December makes this tendency impossible to ignore. A year ends, and we measure ourselves against accomplishments, against resolutions made and broken. Calendars become verdicts; the new year looms as a promise we feel we must fulfill immediately. The slow, unremarkable, everyday passage of time — the ordinary moments in which life quietly unfolds — becomes invisible. Our impatience blinds us to the very substance of existence.

And yet, these ordinary moments are where life truly resides.
In the quiet morning ritual, the walk taken without purpose, the conversation that doesn’t solve anything, the laughter that comes unbidden, the grief that sits with you without apology — these are the milestones we rarely acknowledge, and the impatience we carry robs us of them.

Perhaps it is this awareness that invites reflection. Perhaps we need to slow down not only for pleasure, but for survival. To learn that impatience is not inevitable, but cultivated — a habit reinforced by deadlines, comparisons, and the cultural imperative to arrive. To remember that life is not merely the sum of marked achievements, but the accumulation of lived experiences, messy and imperfect and fleeting.

December, with its rush of endings and beginnings, presents the perfect mirror. It shows how deeply we have learned to look ahead and seldom around. It reminds us that the desire to “get there” is universal, but that getting there too fast often means missing the here, the now, the lived.

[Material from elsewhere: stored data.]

(* ===== verification/WalFrameProofs.v ===== *)
(** Proofs about the frames of the write-ahead log (WalFrame.v): the loops of the checksum agree, a frame that was
    encoded is valid, a header that was written is read back, and recovery finds the frames up to the
    first invalid one and the last commit among them. *)
From S2P Require Import Prelude Varint LinearProbe Wal WalProofs WalFrame.

(** ** Checksums *)

Fixpoint fletcher (l : list Z) (s : Z * Z) : Z * Z :=
  match l with d0 :: d1 :: l => fletcher l (cksum_step d0 d1 s) | _ => s end.

Lemma pair_ind (P : list Z → Prop) : P [] → (∀ a, P [a]) → (∀ a b l, P l → P (a :: b :: l)) → ∀ l, P l.
Proof. intros H0 H1 H2. fix IH 1. intros [|a [|b l]]; [done|done|]. apply H2, IH. Qed.

Lemma native_fletcher l : ∀ s, l ≠ [] → (2 | zlen l) → native_loop l s = Some (fletcher l s).
Proof.
  induction l as [|a|a b l IH] using pair_ind; intros s Hne (q & Hq); [done|cbn in Hq; lia|]. cbn [native_loop fletcher].
  destruct l as [|c l]; [done|]. apply IH; [done|]. exists (q - 1). cbn [length] in *. lia.
Qed.

Lemma swapped_fletcher l : ∀ s, l ≠ [] → (2 | zlen l) → swapped_loop l s = Some (fletcher (BYTESWAP32 <$> l) s).
Proof.
  induction l as [|a|a b l IH] using pair_ind; intros s Hne (q & Hq); [done|cbn in Hq; lia|]. cbn [swapped_loop fletcher fmap list_fmap].
  destruct l as [|c l]; [done|]. apply IH; [done|]. exists (q - 1). cbn [length] in *. lia.
Qed.

Lemma unrolled_fletcher (n : nat) : ∀ l s, (length l = 16 * S n)%nat → unrolled_loop l s = Some (fletcher l s).
Proof.
  induction n as [|n IH]; intros l s Hl; do 16 (destruct l as [|? l]; [cbn in Hl; lia|]); cbn [unrolled_loop fletcher].
  - destruct l; [done|cbn in Hl; lia].
  - destruct l as [|x l]; [cbn in Hl; lia|]. apply IH. cbn [length] in *. lia.
Qed.

Lemma quad_ind (P : list Z → Prop) : P [] → (∀ a, P [a]) → (∀ a b, P [a; b]) → (∀ a b c, P [a; b; c]) → (∀ a b c d l, P l → P (a :: b :: c :: d :: l)) → ∀ l, P l.
Proof. intros H0 H1 H2 H3 H4. fix IH 1. intros [|a [|b [|c [|d l]]]]; [done|done|done|done|]. apply H4, IH. Qed.

Lemma words_of_length a : (4 | zlen a) → ∃ l, words_of a = Some l ∧ zlen a = 4 * zlen l.
Proof.
  induction a as [|?|? ?|? ? ?|b0 b1 b2 b3 a IH] using quad_ind; intros (q & Hq); cbn [length] in Hq; try lia; [by exists []|].
  destruct IH as (l & E & Hl); [exists (q - 1); lia|]. cbn [words_of]. rewrite E. eexists. split; [done|]. cbn [length]. lia.
Qed.

Definition order_words (native : bool) (l : list Z) : list Z := if native then l else BYTESWAP32 <$> l.

Lemma checksum_made native a aIn :
  0 < zlen a → (8 | zlen a) → ∃ l, words_of a = Some l ∧ walChecksumBytes native a aIn = Some (fletcher (order_words native l) (default (0, 0) aIn)).
Proof.
  intros Hpos (q & Hq). destruct (words_of_length a) as (l & E & Hl); [exists (2 * q); lia|]. exists l. split; [done|].
  unfold walChecksumBytes. rewrite E. cbn [mbind option_bind].
  assert (Hne : l ≠ []) by (intros ->; cbn in Hl; lia). assert (He : (2 | zlen l)) by (exists q; lia).
  destruct native; cbn [negb order_words]; [|by apply swapped_fletcher].
  destruct (Z.eqb_spec (zlen a mod 64) 0) as [E0|E0]; [|by apply native_fletcher].
  apply Z.mod_divide in E0 as (k & Hk); [|done]. apply (unrolled_fletcher (Z.to_nat (k - 1))). lia.
Qed.

(** ** Frames *)

Lemma get4_put4 v rest : 0 ≤ v < 2 ^ 32 → sqlite3Get4byte (sqlite3Put4byte v ++ rest) = Some v.
Proof. apply Get4byte_Put4byte. Qed.

Definition u32_pair (s : Z * Z) : Prop := 0 ≤ fst s < 2 ^ 32 ∧ 0 ≤ snd s < 2 ^ 32.
Lemma fletcher_u32 l : ∀ s, u32_pair s → u32_pair (fletcher l s).
Proof.
  induction l as [|a|a b l IH] using pair_ind; intros s Hs; [done|done|]. cbn [fletcher]. apply IH. split; apply u32_range.
Qed.
Definition kept (w w' : Wal) : Prop :=
  exclusiveMode w' = exclusiveMode w ∧ writeLock w' = writeLock w ∧ szPage w' = szPage w ∧ nCkpt w' = nCkpt w.
Lemma kept_self w : kept w w.
Proof. done. Qed.
Lemma kept_trans w w1 w2 : kept w w1 → kept w1 w2 → kept w w2.
Proof. intros (?&?&?&?) (?&?&?&?). split_and!; congruence. Qed.
Lemma kept_same w w' : same_state w w' → kept w w'.
Proof. intros (?&?&?&?&?&?&?&?&?). done. Qed.
Lemma kept_can_map w w' : kept w w' → can_map xShmMap w → can_map xShmMap w'.
Proof. intros (E1 & E2 & _). unfold can_map. by rewrite E1, E2. Qed.

Lemma pgnos_take k : 0 ≤ k ≤ zlen fr → zlen (pgnos (take (Z.to_nat k) fr)) = k.
Proof. intros Hk. unfold pgnos. rewrite length_map, length_take. lia. Qed.

Lemma take_frame k pg nt d : 0 ≤ k → fr !! Z.to_nat k = Some (pg, nt, d) → take (Z.to_nat (k + 1)) fr = take (Z.to_nat k) fr ++ [(pg, nt, d)].
Proof. intros Hk E. rewrite Z2Nat.inj_add by lia. change (Z.to_nat 1) with 1%nat. rewrite Nat.add_1_r. by apply take_S_r. Qed.

Lemma log_sz_range : 512 ≤ sz ≤ 65536 ∧ (8 | sz) ∧ Z.land sz (sz - 1) = 0.
Proof. pose proof (log_sz _ _ _ _ _ _ _ _ HL) as H. repeat (apply elem_of_cons in H as [->|H]; [split; [lia|]; split; [by apply Z.mod_divide|done]|]). by apply elem_of_nil in H. Qed.

(** One valid frame. *)
Lemma recover_one k ck w m pg nt d p :
  recovered k ck w → cksum_at k w → 0 ≤ k → fr !! Z.to_nat k = Some (pg, nt, d) → index_page w (walFramePage (k + 1)) = Some p → always_ok m →
  ∃ s' w' m', walDecodeFrame d (frame_header salt s' pg nt) w = Some (Some (pg, nt), with_cksums s' w) ∧
    xRead (sz + WAL_FRAME_HDRSIZE) (walFrameOffset (k + 1) sz) = (SQLITE_OK, frame_header salt s' pg nt ++ d) ∧
    walIndexAppend xShmMap (k + 1) pg (with_cksums s' w) m = Some (SQLITE_OK, w', m') ∧ kept w w' ∧ always_ok m' ∧ aFrameCksum (hdr w') = s' ∧
    (nt = 0 → recovered (k + 1) ck w' ∧ cksum_at (k + 1) w') ∧
    (nt ≠ 0 → ∀ z, 0 ≤ z < 2 ^ 16 → let w2 := with_hdr (with_commit (k + 1) nt z (hdr w')) w' in recovered (k + 1) s' w2 ∧ cksum_at (k + 1) w2).
Proof.
  intros [R1 R2 R3 R4 R5] (HC & Hu) Hk Hf Hp Hm. pose proof (take_frame _ _ _ _ Hk Hf) as Et. pose proof (lookup_lt_Some _ _ _ Hf) as Hlt.
  destruct (proj1 (Forall_lookup _ _) (log_frames _ _ _ _ _ _ _ _ HL) _ _ Hf) as (Hpg & Hnt & Hd). cbn [fst snd] in *.
  destruct log_sz_range as (Hsz & Hsz8 & _). destruct (log_salt _ _ _ _ _ _ _ _ HL) as (Hsl & _).
  destruct (frame_cksum_made big _ pg nt d Hu) as (s' & Es & Hs'); [lia|by rewrite Hd|]. exists s'.
  assert (Hc' : chain big s (take (Z.to_nat (k + 1)) fr) = Some s') by (rewrite Et, chain_app, HC; cbn [mbind option_bind chain]; by rewrite Es).
  set (w1 := with_cksums s' w). assert (HR1 : represents w1 (pgnos (take (Z.to_nat k) fr))) by (destruct R1; by split).
  destruct (append_mapped xShmMap shm_sized w1 _ pg m p HR1) as (w' & m' & E & HS & HR & Hm'); [by rewrite pgnos_take by lia|done|done|].
  rewrite pgnos_take in E by lia. exists w', m'. assert (Hh : hdr w' = hdr w1) by apply HS.
  assert (HR' : represents w' (pgnos (take (Z.to_nat (k + 1)) fr))) by (rewrite Et; unfold pgnos in *; by rewrite map_app).
  split; [rewrite <- R3; apply decode_made; [by rewrite R3|done|done|done|by rewrite R2]|].
  split; [rewrite <- (Z2Nat.id k) at 1 by lia; eapply log_read; [exact HL|exact Hf|]; rewrite <- Hc'; do 2 f_equal; lia|].
  split; [exact E|]. split; [apply kept_same in HS; exact HS|]. split; [done|]. split; [by rewrite Hh|].
  assert (Hok1 : hdr_ok (hdr w')) by (rewrite Hh; destruct R4; by split).
  split; intros Hz.
  - subst nt. split; [|split; rewrite Hh; done]. split; [done|by rewrite Hh|by rewrite Hh|done|].
    rewrite Et, Hh. by apply committed_skip.
  - intros z Hz16. set (w2 := with_hdr _ w'). split; [|split; cbn; rewrite Hh; done]. split; [destruct HR'; by split|cbn; by rewrite Hh|cbn; by rewrite Hh| |].
    + destruct Hok1. by split.
    + cbn [hdr with_hdr with_commit mxFrame nPage w2]. rewrite Et in *.
      replace k with (zlen (take (Z.to_nat k) fr)) at 2 by (rewrite length_take; lia). by apply committed_commit.
Qed.
(* ===== verification/WalIter.v ===== *)
(** The iterator over the pages in the write-ahead log that a checkpoint copies, src/wal.c: the merge sort of the frames of
    each page of the wal-index, and the merge of these.  Proofs are in WalIterProofs.v. *)
From S2P Require Import Prelude Wal.

(** The arrays [aLeft], [aRight] and [aMerge] point into the list that is sorted, so they are offsets into it; every read and
    write is checked against the bounds of the list and of the buffer. *)

(** [memcpy] of [src] to offset [at_]. *)
Definition copy_to (at_ : Z) (src l : list Z) : option (list Z) :=
  if (0 <=? at_) && (at_ + zlen src <=? zlen l) then Some (take (Z.to_nat at_) l ++ src ++ drop (Z.to_nat (at_ + zlen src)) l) else None.

(** The loop of [walMerge], with at most [n] steps: [iOut] and the buffer. *)
Fixpoint merge_loop (n : nat) (aContent aList : list Z) (aLeft nLeft aRight nRight iLeft iRight iOut : Z) (aTmp : list Z) : option (Z * list Z) :=
  if (iRight <? nRight) || (iLeft <? nLeft) then
    match n with
    | O => None
    | S n =>
        useLeft ← (if iLeft <? nLeft then
                  if nRight <=? iRight then Some true
                  else l ← aList.[aLeft + iLeft]; r ← aList.[aRight + iRight]; lk ← aContent.[l]; rk ← aContent.[r]; Some (lk <? rk)
                else Some false);
        logpage ← aList.[(if useLeft then aLeft + iLeft else aRight + iRight)];
        let '(iLeft, iRight) := (if (useLeft : bool) then iLeft + 1 else iLeft, if useLeft then iRight else iRight + 1) in
        dbpage ← aContent.[logpage];
        aTmp ← wr aTmp iOut logpage;
        iLeft ← (if iLeft <? nLeft then l ← aList.[aLeft + iLeft]; lk ← aContent.[l]; Some (if lk =? dbpage then iLeft + 1 else iLeft)
                 else Some iLeft);
        merge_loop n aContent aList aLeft nLeft aRight nRight iLeft iRight (iOut + 1) aTmp
    end
  else Some (iOut, aTmp).

(** The list, [aRight] and [nRight] after the merge, and the buffer. *)
Definition walMerge (aContent aList : list Z) (aLeft nLeft aRight nRight : Z) (aTmp : list Z) : option (list Z * Z * Z * list Z) :=
  '(iOut, aTmp) ← merge_loop (Z.to_nat (nLeft + nRight)) aContent aList aLeft nLeft aRight nRight 0 0 0 aTmp;
  aList ← copy_to aLeft (take (Z.to_nat iOut) aTmp) aList;
  Some (aList, aLeft, iOut, aTmp).

(** [ArraySize(aSub)]; a sublist is where it begins and how many elements it has. *)
Definition nSub : Z := 13.
Definition Sublist : Type := Z * Z.

(** Sublists [iSub] and up are merged as long as the bits of [iList] are set. *)
Fixpoint carry_loop (n : nat) (iList iSub : Z) (aContent aList : list Z) (aMerge nMerge : Z) (aBuffer : list Z) (aSub : list (option Sublist)) :
    option (Z * list Z * Z * Z * list Z) :=
  if Z.testbit iList iSub then
    match n with
    | O => None
    | S n =>
        p ← aSub.[iSub]; '(aLeft, nLeft) ← p;
        '(aList, aMerge, nMerge, aBuffer) ← walMerge aContent aList aLeft nLeft aMerge nMerge aBuffer;
        carry_loop n iList (iSub + 1) aContent aList aMerge nMerge aBuffer aSub
    end
  else Some (iSub, aList, aMerge, nMerge, aBuffer).

(** The elements from [iList] on, [n] of them. *)
Fixpoint sort_loop (n : nat) (iList : Z) (aContent aList aBuffer : list Z) (aSub : list (option Sublist)) (st : Z * Z * Z) :
    option (list Z * list Z * list (option Sublist) * (Z * Z * Z)) :=
  match n with
  | O => Some (aList, aBuffer, aSub, st)
  | S n =>
      '(iSub, aList, aMerge, nMerge, aBuffer) ← carry_loop (Z.to_nat nSub) iList 0 aContent aList iList 1 aBuffer aSub;
      aSub ← wr aSub iSub (Some (aMerge, nMerge));
      sort_loop n (iList + 1) aContent aList aBuffer aSub (iSub, aMerge, nMerge)
  end.

(** The sublists from [iSub] on that are left, [n] of them to look at. *)
Fixpoint rest_loop (n : nat) (nList iSub : Z) (aContent aList aBuffer : list Z) (aSub : list (option Sublist)) (aMerge nMerge : Z) :
    option (list Z * Z * Z * list Z) :=
  match n with
  | O => Some (aList, aMerge, nMerge, aBuffer)
  | S n =>
      if Z.testbit nList iSub then
        p ← aSub.[iSub]; '(aLeft, nLeft) ← p;
        '(aList, aMerge, nMerge, aBuffer) ← walMerge aContent aList aLeft nLeft aMerge nMerge aBuffer;
        rest_loop n nList (iSub + 1) aContent aList aBuffer aSub aMerge nMerge
      else rest_loop n nList (iSub + 1) aContent aList aBuffer aSub aMerge nMerge
  end.

(** The list, of which the first [*pnList] elements are the result, and the buffer. *)
Definition walMergesort (aContent aBuffer aList : list Z) (nList : Z) : option (list Z * Z * list Z) :=
  '(aList, aBuffer, aSub, (iSub, aMerge, nMerge)) ← sort_loop (Z.to_nat nList) 0 aContent aList aBuffer (replicate (Z.to_nat nSub) None) (0, 0, 0);
  '(aList, _, nMerge, aBuffer) ← rest_loop (Z.to_nat (nSub - (iSub + 1))) nList (iSub + 1) aContent aList aBuffer aSub aMerge nMerge;
  Some (aList, nMerge, aBuffer).

(** ** The iterator *)

(** [aPgno] is a location in the wal-index; [aIndex] is the part of the array behind the segments that belongs to this one. *)
Record WalSegment := mkSegment { iNext : Z; aIndex : list Z; aPgno : option WalHashLoc; nEntry : Z; seg_iZero : Z }.
Record WalIterator := mkIterator { iPrior : Z; aSegment : list WalSegment }.
Definition empty_segment : WalSegment := mkSegment 0 [] None 0 0.
Definition with_iNext x s := mkSegment x (aIndex s) (aPgno s) (nEntry s) (seg_iZero s).

Definition seg_pgno (w : Wal) (s : WalSegment) (k : Z) : option Z := l ← aPgno s; get_pgno w l k.

(** The first entry from [iNext] on, of [n] entries, with a page number above [iMin]: the page number and the entry. *)
Fixpoint skip_loop (n : nat) (w : Wal) (s : WalSegment) (iNext iMin : Z) : option (option (Z * Z) * Z) :=
  match n with
  | O => Some (None, iNext)
  | S n =>
      k ← (aIndex s).[iNext];
      iPg ← seg_pgno w s k;
      if iMin <? iPg then Some (Some (iPg, k), iNext) else skip_loop n w s (iNext + 1) iMin
  end.

(** The segments [n - 1] down to [0]. *)
Fixpoint segments_loop (n : nat) (w : Wal) (segs : list WalSegment) (iMin iRet iFrame : Z) : option (Z * Z * list WalSegment) :=
  match n with
  | O => Some (iRet, iFrame, segs)
  | S i =>
      s ← segs !! i;
      '(r, x) ← skip_loop (Z.to_nat (nEntry s - iNext s)) w s (iNext s) iMin;
      let '(iRet, iFrame) := match r with
        | Some (iPg, k) => if iPg <? iRet then (iPg, seg_iZero s + k) else (iRet, iFrame)
        | None => (iRet, iFrame)
        end in
      segments_loop i w (<[i := with_iNext x s]> segs) iMin iRet iFrame
  end.

(** Whether there is no page any more, the page, its frame. *)
Definition walIteratorNext (w : Wal) (p : WalIterator) (iFrame : Z) : option (bool * Z * Z * WalIterator) :=
  '(iRet, iFrame, segs) ← segments_loop (length (aSegment p)) w (aSegment p) (iPrior p) 0xFFFFFFFF iFrame;
  Some (iRet =? 0xFFFFFFFF, iRet, iFrame, mkIterator iRet segs).

Section init.
Context (xShmMap : Z → bool → Z * option wipage).

(** Segments [i] and up, [n] of them, while there is no error; [nSegment] in all; [aTmp] is the buffer. *)
Fixpoint init_loop (n : nat) (i nSegment iLast : Z) (aTmp : list Z) (segs : list WalSegment) (w : Wal) (m : mem) :
    option (Z * list WalSegment * Wal * mem) :=
  match n with
  | O => Some (SQLITE_OK, segs, w, m)
  | S n =>
      let '(rc, loc, w, m) := walHashGet xShmMap i w m in
      if negb (rc =? SQLITE_OK) then Some (rc, segs, w, m)
      else
        l ← loc;
        let nEntry := if i + 1 =? nSegment then iLast - iZero l else HASHTABLE_NPAGE - hl_off l in
        p ← index_page w (hl_page l);
        '(aIndex, nEntry, aTmp) ← walMergesort (drop (Z.to_nat (hl_off l)) (words p)) aTmp (map Z.of_nat (seq 0 (Z.to_nat nEntry))) nEntry;
        segs ← wr segs i (mkSegment 0 aIndex (Some l) nEntry (iZero l + 1));
        init_loop n (i + 1) nSegment iLast aTmp segs w m
  end.

(** [aTmp] is what the memory for the buffer holds. *)
Definition walIteratorInit (aTmp : list Z) (nBackfill : Z) (w : Wal) (m : mem) : option (Z * option WalIterator * Wal * mem) :=
  let iLast := mxFrame (hdr w) in
  let nSegment := walFramePage iLast + 1 in
  let '(ok, m) := sqlite3Malloc m in
  if negb ok then Some (SQLITE_NOMEM, None, w, m)
  else
    let i := walFramePage (nBackfill + 1) in
    '(rc, segs, w, m) ← init_loop (Z.to_nat (nSegment - i)) i nSegment iLast aTmp (replicate (Z.to_nat nSegment) empty_segment) w m;
    if negb (rc =? SQLITE_OK) then Some (rc, None, w, sqlite3_free m) else Some (SQLITE_OK, Some (mkIterator 0 segs), w, m).
End init.

Example sorted_pages : ('(l, n, _) ← walMergesort [5; 3; 5; 9; 3; 1; 9] (replicate 7 0) (map Z.of_nat (seq 0 7)) 7; Some (take (Z.to_nat n) l)) = Some [5; 4; 2; 6].
Proof. vm_compute. reflexivity. Qed.
Lemma index_sort_step N n aList aSub st aBuffer :
  0 ≤ n < N → N ≤ 4096 → N ≤ zlen aContent → N ≤ zlen aBuffer → sorting N n aList aSub st →
  ∃ iSub aList' aMerge nMerge aBuffer' aSub', carry_loop (Z.to_nat nSub) n 0 aContent aList n 1 aBuffer aSub = Some (iSub, aList', aMerge, nMerge, aBuffer') ∧
    wr aSub iSub (Some (aMerge, nMerge)) = Some aSub' ∧ zlen aBuffer' = zlen aBuffer ∧ sorting N (n + 1) aList' aSub' (iSub, aMerge, nMerge).
Proof.
  intros Hn HN Hc Hb [S1 S2 S3 S4 _]. assert (Eu : up n 0 = n) by (unfold up; rewrite Z.div_1_r, Z.mul_1_r; done).
  destruct (carry_loop_made n aSub (Z.to_nat nSub) ltac:(lia) 0 aList [n] aBuffer) as (s & aList' & S' & aBuffer' & E & Hs & Hbit & Hup & El & Eb & HS & RS & Hj);
    try done; try lia.
  { rewrite Z2Nat.id by (unfold nSub; lia). unfold nSub. lia. }
  { rewrite Eu. split; [lia|]. intros k Hk. cbn [length] in Hk. assert (k = 0) as -> by lia. rewrite Z.add_0_r. rewrite S4 by lia. done. }
  { rewrite Eu. apply run_single. }
  rewrite Eu in E. change (zlen [n]) with 1 in E. destruct (up_succ n s ltac:(lia) Hs Hup Hbit) as (U1 & U2 & U3 & U4).
  assert (Hs13 : s < nSub).
  { destruct (Z.lt_ge_cases s nSub) as [|Hge]; [done|]. pose proof (up_le n s ltac:(lia) Hs). assert (2 ^ nSub ≤ 2 ^ s) by (apply Z.pow_le_mono_r; lia). unfold nSub in *. lia. }
  exists s, aList', (up n s), (zlen S'), aBuffer', (<[Z.to_nat s := Some (up n s, zlen S')]> aSub). split; [exact E|]. split; [apply wr_in_bounds; lia|]. split; [done|].
  assert (Eu1 : up (n + 1) s = n + 1) by (pose proof (up_step (n + 1) s ltac:(lia) Hs) as E1; rewrite U1, U4 in E1; lia).
  split; [lia|by rewrite length_insert| | |].
  - intros i Hi Hbi. destruct (Z.lt_trichotomy i s) as [Hlt|[->|Hgt]].
    + rewrite U2 in Hbi by lia. done.
    + exists S'. rewrite rd_insert, Z.eqb_refl by lia. rewrite U4, Eu1. split; [done|]. split; [done|done].
    + destruct (U3 i Hgt) as (Eb' & Eu'). destruct (U3 (i + 1) ltac:(lia)) as (_ & Eu''). rewrite Eb' in Hbi.
      assert (HX : sublist n i aList' aSub).
      { eapply (sublist_ext _ _ aList); [lia|by apply S3| |]. - apply (up_mono n s i); lia. - intros j Hlt. apply Hj. by left. }
      destruct HX as (S & X1 & X2 & X3). exists S. rewrite Eu', Eu''. rewrite rd_insert by lia. destruct (Z.eqb_spec s i); [lia|]. done.
  - intros j Hjn. rewrite Hj by (right; lia). apply S4. lia.
  - intros _. exists s, S'. rewrite U4. split_and!; done.
Qed.
(** The rest of [walFrames], after the pages are in the file. *)
Lemma walFrames_end fr pList p (e : nat) big sz nckpt salt s nT isCommit (c : Conn) m mxWalSize rc iFr :
  indexed fr (wal c) → pList ≠ [] → Forall (page_ok sz) pList → last pList = Some p → chain big s fr ≠ None →
  let new := page_frames nT isCommit pList ++ replicate e (pgno p, nT, pData p) in
  logged big sz nckpt salt s (fr ++ new) c → iFr = zlen fr + zlen pList →
  let c2 := if isCommit && truncateOnCommit c && (0 <=? mxWalSize) then
      let end_ := walFrameOffset (iFr + Z.of_nat e + 1) sz in
      with_truncate false (with_fd (walLimitSize (if mxWalSize <? end_ then end_ else mxWalSize) (pWalFd c)) c) else c in
  ∃ rc' c' m', finish_frames xShmMap (map (with_append true) pList) (Some p) (Z.of_nat e) sz nT isCommit rc c2 m = Some (rc', c', m') ∧
    (rc' = SQLITE_OK → committed_to fr new nT isCommit big sz nckpt salt s c') ∧
    (rc' ≠ SQLITE_OK → starts (pWalFd c') (log_bytes big sz nckpt salt s fr) ∧ indexed fr (wal c')).
Proof.
  intros HI Hne Hok Hlast Hc new HL -> c2. destruct (params_sz _ _ _ _ _ (lg_params _ _ _ _ _ _ _ HL)) as (Hsz & _).
  assert (Ew : wal c2 = wal c) by (unfold c2; destruct (_ && _); done).
  assert (Hst : starts (pWalFd c2) (log_bytes big sz nckpt salt s (fr ++ new))).
  { pose proof (lg_starts _ _ _ _ _ _ _ HL) as Hs. unfold c2. destruct (_ && _); [|done]. cbn [pWalFd with_truncate with_fd]. apply limit_starts; [done|].
    rewrite (log_bytes_length _ _ _ _ _ _ _ (lg_params _ _ _ _ _ _ _ HL) (lg_frames _ _ _ _ _ _ _ HL) (lg_chain _ _ _ _ _ _ _ HL)).
    replace (zlen (fr ++ new) + 1) with (zlen fr + zlen pList + Z.of_nat e + 1) by (unfold new; rewrite !length_app, page_frames_length, length_replicate; lia).
    cbv zeta. case_match; lia. }
  assert (Hpre : starts (pWalFd c2) (log_bytes big sz nckpt salt s fr)) by (destruct (chain big s fr) eqn:Ec; [by eapply starts_prefix|done]).
  destruct (Z.eq_dec rc SQLITE_OK) as [->|Hrc]; [|rewrite finish_failed by done; eexists _, _, _; split; [done|]; split; [done|]; cbn [wal with_wal pWalFd]; by rewrite Ew].
  rewrite <- Ew in HI. assert (Hpg : Forall (λ p, pgno_ok (pgno p)) pList) by (eapply Forall_impl; [exact Hok|]; by intros q (? & _)).
  destruct (finish_frames_made fr new pList p e sz nT isCommit c2 m HI Hne Hpg Hlast ltac:(lia)) as (rc' & c' & m' & E & Ef & Es & En & Er & Ec & Esalt & Eb & HOK & HERR).
  { unfold new, pgnos. rewrite !map_app, map_append_pgno. f_equal; [apply page_frames_pgnos|]. clear. induction e as [|e IH]; [done|]. cbn [replicate map]. by rewrite IH. }
  exists rc', c', m'. split; [exact E|]. split.
  - intros Hrc. destruct (HOK Hrc) as (H1 & H2 & H3 & H4). split; [|done]. destruct HL as [L1 L2 _ L4 L5 L6 L7 L8 L9]. rewrite Ew in *. split; try congruence.
  - intros Hrc. split; [by rewrite Ef|by apply HERR].
Qed.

So perhaps the greatest gift of impatience is the reminder it offers: to pause, to breathe, to inhabit each chapter fully before moving on. To treat milestones not as finish lines, but as gentle nudges, whispers asking us to notice, to feel, to exist.

We cannot slow down time itself, but we can reclaim how we move within it.
We can learn to attend to life, not just chase it.
We can learn to be patient with the unfolding of our own existence.

And in doing so, we might finally find that life was never about the milestones themselves — but the moments we rush past in our pursuit of them.